Which celebrity, living or not, do you wish would invite you to a coffee shop?
Joni. And I’d come prepared with questions about her painting, not her music, because then, just maybe, she’d see beyond the gobsmacked fan. Maybe she’d draw something on a napkin for me.
If she didn’t show, I’d be okay because I’d have a back-up date with Louisa May.
What’s your favorite late-night snack?
Buttered toast, but I can’t indulge that often now. Once upon a time, though, it was a nightly thing. Then when I was diagnosed with celiac disease I went years without it because the bread I made or could find in stores just didn’t cut it. And then along came Udi’s.
Most cherished childhood memory?
I had the best best friend any quiet, introverted, bookish girl could have. Mary was just the opposite of me, and when I was with her, adventure wasn’t just something that happened in books, it was something we made together.
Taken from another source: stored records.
(** Modelled from the spec: [VerifierResponse] is imported from
    [src/utils.py], which is not among the sources.  The spec gives the
    Normalized Result three fields: [code], [body] and [message].  The
    facade stores into [message] whatever [res.json()["msg"]] is. *)
Record VerifierResponse : Type := mkVerifierResponse {
  code : Z;
  body : json;
  message : json
}.

(** ** Facade *)

Module VerifierClient.
Section Client.
Context `{Env}.

Record t : Type := mk {
  verifier_base_url : string;
  verifier_service_adapter : _VerifierServiceAdapter.t
}.

Definition default_verifier_base_url : string := "http://localhost:7676".

Definition __init__ (arg : option string) : t :=
  let verifier_base_url :=
    match arg with Some u => u | None => default_verifier_base_url end in
  {| verifier_base_url := verifier_base_url;
     verifier_service_adapter :=
       _VerifierServiceAdapter.__init__ (Some verifier_base_url) |}.

Definition set_adapter (a : _VerifierServiceAdapter.t) (c : t) : t :=
  {| verifier_base_url := verifier_base_url c;
     verifier_service_adapter := a |}.

(** [self.verifier_service_adapter.<method>(...)]. *)
Definition adapter {A} (m : M _VerifierServiceAdapter.t A) : M t A :=
  on_attr verifier_service_adapter set_adapter m.

Definition check_login (aid : string) : M t VerifierResponse :=
  res <- adapter (_VerifierServiceAdapter.check_login_request aid) ;;
  let code := status_code res in
  body <- lift (Response_json res) ;;
  parsed <- lift (Response_json res) ;;
  message <- lift (getitem parsed "msg") ;;
  ret {| code := code; body := body; message := message |}.

Definition login (said vlei : string) : M t VerifierResponse :=
  res <- adapter (_VerifierServiceAdapter.credential_presentation_request said vlei) ;;
  let code := status_code res in
  body <- lift (Response_json res) ;;
  parsed <- lift (Response_json res) ;;
  message <- lift (getitem parsed "msg") ;;
  ret {| code := code; body := body; message := message |}.

Definition verify_signed_headers (aid sig ser : string) : M t VerifierResponse :=
  res <- adapter (_VerifierServiceAdapter.verify_signed_headers_request aid sig ser) ;;
  let code := status_code res in
  body <- lift (Response_json res) ;;
  parsed <- lift (Response_json res) ;;
  message <- lift (getitem parsed "msg") ;;
  ret {| code := code; body := body; message := message |}.

Definition add_root_of_trust (aid vlei oobi : string) : M t VerifierResponse :=
  res <- adapter (_VerifierServiceAdapter.add_root_of_trust_request aid vlei oobi) ;;
  let code := status_code res in
  body <- lift (Response_json res) ;;
  parsed <- lift (Response_json res) ;;
  message <- lift (getitem parsed "msg") ;;
  ret {| code := code; body := body; message := message |}.

Definition verify_signature (signature signer_aid non_prefixed_digest : string)
  : M t VerifierResponse :=
  res <- adapter (_VerifierServiceAdapter.verify_signature_request
                    signature signer_aid non_prefixed_digest) ;;
  let code := status_code res in
  body <- lift (Response_json res) ;;
  parsed <- lift (Response_json res) ;;
  message <- lift (getitem parsed "msg") ;;
  ret {| code := code; body := body; message := message |}.

End Client.
End VerifierClient.

(** ** The five operations as data

    A [Call] names one operation with its arguments; [facade] and
    [binding] dispatch it to the method of that name. *)

Inductive Call : Type :=
| CheckLogin (aid : string)
| Login (said vlei : string)
| VerifySignedHeaders (aid sig ser : string)
| VerifySignature (signature signer_aid non_prefixed_digest : string)
| AddRootOfTrust (aid vlei oobi : string).

Section Harness.
Context `{Env}.
(** What one run of a handler leaves behind: the two returned values,
    the sink behind [cfg.TelemetryService], the request's arguments as
    the caller sees them afterwards, and the calls made. *)
Record run (T : Type) : Type := {
  result : option CallToolResult;
  returned_err : error;
  telemetry_left : option T;
  arguments_left : any;
  calls : list call;
}.
Arguments result {T} _.
Arguments returned_err {T} _.
Arguments telemetry_left {T} _.
Arguments arguments_left {T} _.
Arguments calls {T} _.

Section handlers.
Context {T : Type} `{!TelemetryInterface T}.

(** The interface [CommandExecutor]: [Execute(args, cfg)]. An executor
    returns; it may write to the arguments map, and it reads the
    configuration without writing to it or calling its sink. *)
Definition CommandExecutor : Type := go_map → ConfigData T → executed.

(** [if cfg.TelemetryService != nil { cfg.TelemetryService.
    TrackToolInvocation(ctx, toolName, operation, success) }]. *)
Definition track (cfg : ConfigData T) (toolName operation : string)
    (success : bool) : option T * list call :=
  match TelemetryService cfg with
  | Some sink =>
      (Some (TrackToolInvocation sink toolName operation success),
       [CallTrackToolInvocation toolName operation success])
  | None => (None, [])
  end.

(** [CreateToolHandler(executor, cfg)], applied to a request. [cfg] is
    the configuration object as it stands when the request comes in. *)
Definition CreateToolHandler (executor : CommandExecutor)
    (cfg : ConfigData T) (req : CallToolRequest) : outcome (run T) :=
  let '(args, ok) := assertMap (Arguments (Params req)) in
  if negb ok then
    let err := "arguments must be a map[string]interface{}, got "
               ++ typeName (Arguments (Params req)) in
    let '(sink, tracked) := track cfg (Name (Params req)) "" false in
    Returned {| result := Some (NewToolResultError err);
                returned_err := None;
                telemetry_left := sink;
                arguments_left := Arguments (Params req);
                calls := tracked |}
  else
    let ex := executor args cfg in
    let operation :=
      (assertString (mapIndex (args_left ex) "operation")).1 in
    let '(sink, tracked) :=
      track cfg (Name (Params req)) operation
        (bool_decide (err ex = None)) in
    Returned {| result :=
                  match err ex with
                  | Some msg => Some (NewToolResultError msg)
                  | None => Some (NewToolResultText (output ex))
                  end;
                returned_err := None;
                telemetry_left := sink;
                arguments_left := AnyMap (args_left ex);
                calls := CallExecute args :: tracked |}.

(** [CreateToolHandlerWithName(executor, cfg, toolName)], applied to a
    request. *)
Definition CreateToolHandlerWithName (executor : CommandExecutor)
    (cfg : ConfigData T) (toolName : string) (req : CallToolRequest)
    : outcome (run T) :=
  let '(args, ok) := assertMap (Arguments (Params req)) in
  if negb ok then
    let err := "arguments must be a map[string]interface{}, got "
               ++ typeName (Arguments (Params req)) in
    let '(sink, tracked) := track cfg (Name (Params req)) "" false in
    Returned {| result := Some (NewToolResultError err);
                returned_err := None;
                telemetry_left := sink;
                arguments_left := Arguments (Params req);
                calls := tracked |}
  else
    args ← mapAssign args "_tool_name" (AnyString toolName);
    let ex := executor args cfg in
    let operation :=
      (assertString (mapIndex (args_left ex) "operation")).1 in
    let '(sink, tracked) :=
      track cfg toolName operation (bool_decide (err ex = None)) in
    Returned {| result :=
                  match err ex with
                  | Some msg => Some (NewToolResultError msg)
                  | None => Some (NewToolResultText (output ex))
                  end;
                returned_err := None;
                telemetry_left := sink;
                arguments_left := AnyMap (args_left ex);
                calls := CallExecute args :: tracked |}.
End handlers.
One first grade day we were walking the six to seven blocks home for lunch. It had rained all morning and we were excited by all the earthworms still on the sidewalks. What if we gathered them all and sold them as bait? We began collecting the liveliest ones and putting them in the pockets of our raincoats. The pickings were grand and we didn’t notice the time pass. When we neared our houses, conveniently across the street from each other, something made us realize how late we were (A beckoning family member? Church bells? Kids returning to school? This detail is lost.). We rushed to our respective homes for a quick lunch and met up again at her family car for a ride back to school — we were that late.
The sun was shining and we were in a car and neither of us wore a raincoat. The sun prevailed for many days thereafter. Only when at last we again needed our raincoats, did either of us remember the grand plan to make a seven-year-old’s fortune by selling worms.
The worms were dust in the pockets of our size 6x raincoats. There’s an old woman’s somber metaphor about dreams in there somewhere, but it wouldn’t have registered with Mary and me. We laughed then and we still laugh about it now.
Morning person? Night person?
Night, now and forever.
What’s the strangest tourist attraction you’ve visited?
I love environmental art—the concrete and bottle constructions that an individual artist builds over the years on his or her property. Thanks to the John Michael Kohler Art Center in Sheboygan, Wisconsin and the Kohler Foundation several such installations in Wisconsin have been preserved. Any one of these would qualify as strange, and they are all worth a visit.
So fun to read this Marsha. Especially the worm story. Perhaps writers are not meant to be worm merchants, even as kids.
I loved all the details in your worm story, Marsha, including the fact that you were allowed to walk home six or seven blocks for lunch.